Но почему бы нам не сделать снисхождения к обыкновенным умам, когда то же самое довольно-часто встречается и с редкими, не совсем обыкновенными умами? Роспуск, требуемый природой после каждого продолжительного напряжения (и для подобных минут обыкновенно предписывают наслаждение прекрасными произведениями), так мало благоприятствует эстетической силе суждения, что между собственно занятым классом только очень немногие в-состоянии судить о вещах вкуса с уверенностью и, что очень здесь важно, с однообразием. Ничего нет обыкновеннее того, что ученые в прениях с образованными светскими людьми о красоте, делают пресмешные промахи, и что в особенности судьи искусства по ремеслу становятся посмешищами в глазах всех истинных знатоков. Их запущенное чувство, то напряженное, то грубое, большею частию ведет их ложным путем, и если они и нахватали верхушек для защиты ремесла своего в теории, то из этого мы можем составить только техническое эстетическое, которое должно всегда обнимать целое, и где, следовательно, решает одно ощущение. Ужь пусть бы они лучше добровольно отреклись от последняго и остановились только на первом; и тогда они могли бы сделать довольно пользы, так-как поэт в момент вдохновения и чувствительный читатель во время чтения очень легко пренебрегают частностями. Но что всего смешнее и досаднее, так это то, что эти грубые натуры, которые при всех мучительных усилиях, едва доводят себя до образования какой-нибудь отдельной способности, выдают свою немощную личность за отголосок общого мнения и в поте лица своего - судят о прекрасном.

Итак, понятию об отдохновении, облагороживании, на которое должен метить поэт, дается ужь слишком-обширное значение, потому-что слишком-односторонно определяют его по одной только идее.

Облагороживание по своей идее всегда переходит в бесконечное, потому-что разум в своих требованиях не держится необходимых границ чувственного мира и останавливается только при абсолютно-совершенном.

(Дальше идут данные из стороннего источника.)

Definition sample_zstd : ZstdFrames :=
  {| ZstdFrame := bool * bytes; frame_new := (false, []);
     frame_decode '(ended, out) slice :=
       if (ended : bool) then (FrameRead 0, (ended, out)) else
       match slice with
       | x :: b :: _ =>
           if x =? 1 then (FrameRead 2, (false, out ++ [b]))
           else if (x =? 0) && (b =? 0) then (FrameRead 2, (true, out)) else (FrameBad, (ended, out))
       | _ => (FrameShort, (ended, out))
       end;
     frame_collect '(ended, out) := Some (out, (ended, []));
     frame_finished := fst |}.

(** What a frame of the sample has used and given. *)
Definition pairing (f : bool * bytes) (started : bool) (input output : bytes) : Prop :=
  f.2 = [] /\ (started = false -> f.1 = false /\ input = []) /\
  forall rest, paired (input ++ rest) =
    if f.1 then match rest with [] => Some output | _ => None end else (output ++.) <$> paired rest.

Lemma pairing_read f started input output slice read f1 new f2 : pairing f started input output ->
  @frame_decode sample_zstd f slice = (FrameRead read, f1) -> @frame_collect sample_zstd f1 = Some (new, f2) ->
  pairing f2 true (input ++ frame_used read slice) (output ++ new) /\ (frame_used read slice = [] -> f2.1 = true).
Proof.
  destruct f as [ended out]. intros (Ho & _ & Hp). cbn in Ho, Hp |- *. subst out. destruct ended.
  - intros [= <- <-] [= <- <-]. rewrite !app_nil_r. by split.
  - destruct slice as [|x [|b slice]]; [done|done|]. destruct (x =? 1) eqn:Ex; [|destruct ((x =? 0) && (b =? 0)) eqn:E0; [|done]];
      intros [= <- <-] [= <- <-]; (split; [|done]); (split_and!; [done|done|]); intros rest; cbn; rewrite <- app_assoc, Hp; cbn; rewrite Ex, take_0; cbn [app].
    + destruct (paired rest); cbn; [by rewrite <- app_assoc|done].
    + rewrite E0, app_nil_r. destruct rest; [|done]. cbn. by rewrite app_nil_r.
Qed.

#[global] Instance sample_zstd_laws : @ZstdLaws sample_zstd.
Proof.
  refine (@Build_ZstdLaws sample_zstd paired pairing _ _ _ _ _ _ _ _ _ _).
  - split_and!; [done|done|]. intros rest. cbn. by destruct (paired rest).
  - intros f input output (_ & Hs & Hp). destruct (Hs eq_refl) as [Hf ->]. done.
  - intros f started input output slice read f1 new f2 Hf Hd Hc. by apply (pairing_read f started _ _ _ _ f1).
  - intros f started input output slice read [ended out] _ _. done.
  - intros f started input output slice read f1 new f2 Hf _ Hd Hc Hu He. cbn in He. destruct (pairing_read _ _ _ _ _ _ _ _ _ Hf Hd Hc) as [_ Ht].
    apply Ht in Hu. congruence.
  - intros [ended out] started input output slice f1 Hf. cbn. destruct ended; [done|].
    destruct Hf as (Ho & Hs & Hp). destruct slice as [|x [|b slice]]; [| |repeat case_match; done]; intros [= <-];
      (split_and!; [by split_and!|cbn; unfold ZSTD_STAGING_BYTES; lia|by rewrite Hp]).
  - intros [ended out] started input output slice f1 rest (Ho & Hs & Hp). cbn in Hp |- *. destruct ended; [done|].
    destruct slice as [|x [|b slice]]; [done|done|]. destruct (x =? 1) eqn:Ex; [done|]. destruct ((x =? 0) && (b =? 0)) eqn:E0; [done|].
    intros _. rewrite Hp. cbn. by rewrite Ex, E0.
  - intros [ended out] started input output rest text (Ho & Hs & Hp). rewrite Hp. cbn. destruct ended.
    + destruct rest; [|done]. by intros [= <-].
    + destruct (paired rest); [|done]. cbn. intros [= <-]. by apply prefix_app_r.
  - intros [ended out] input output rest (Ho & Hs & Hp). cbn. intros ->. apply Hp.
  - intros [ended out] input output (Ho & Hs & Hp). cbn. intros ->. specialize (Hp []). by rewrite app_nil_r in Hp.
Defined.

Ничто, что только имеет еще сколько-нибудь высшую степень, не удовлетворяет его; перед его строгим судом ничто не извиняется конечною нуждой природы; никаких других границ не признает он, кроме границ мысли, а мы знаем, что она взлетает за все пределы времени и пространства. Следовательно, поэт не имеет права поставить себе целью подобный идеал облагороживания, предписываемый чистым законодательством разума, точно так же, как и тот низкий идеал отдохновения, льстящий одной чувственности; потому-что хотя он и должен освобождать воображение от всех случайных границ, однако не уничтожая общих понятий и не касаясь необходимых их границ. Все, что ни позволит он себе за этими линиями, есть натянутость, а к ней-то слишком-легко и сманивает его ложно-перетолкованное понятие об облагороживании. Хуже всего то, что он сам не может возвыситься до истинного идеала человеческого облагороживания, чтобы хотя на несколько шагов, да не выйдти из черты этого же самого идеала. В-самом-деле, чтоб достичь его, он должен оставить действительность, потому-что, как и всякий идеал, он может почерпнуть его только из внутренняго и морального источника. Не в свете его окружающем, не в шуме заботливой жизни, но только в собственном своем сердце находит он его, и только в тиши уединенного созерцания обретает он свое сердце. Но это удаление от жизни скроет от глаз его не одни только случайные, но очень часто необходимые и неприкосновенные пределы человечества, и за поисками одной только чистой формы, он приходит в опасность потерять все содержание. Разум будет работать слишком-отдельно от опыта, и то, что созерцательный дух найдет на спокойном пути мысли, действующий человек на трудном пути жизни не будет в-состоянии привести в исполнение. Таким-образом то, что могло бы образовать мудреца, образует только мечтателей-фантазёров, и преимущество первого состоит, может-быть, менее в том, что он не остался им.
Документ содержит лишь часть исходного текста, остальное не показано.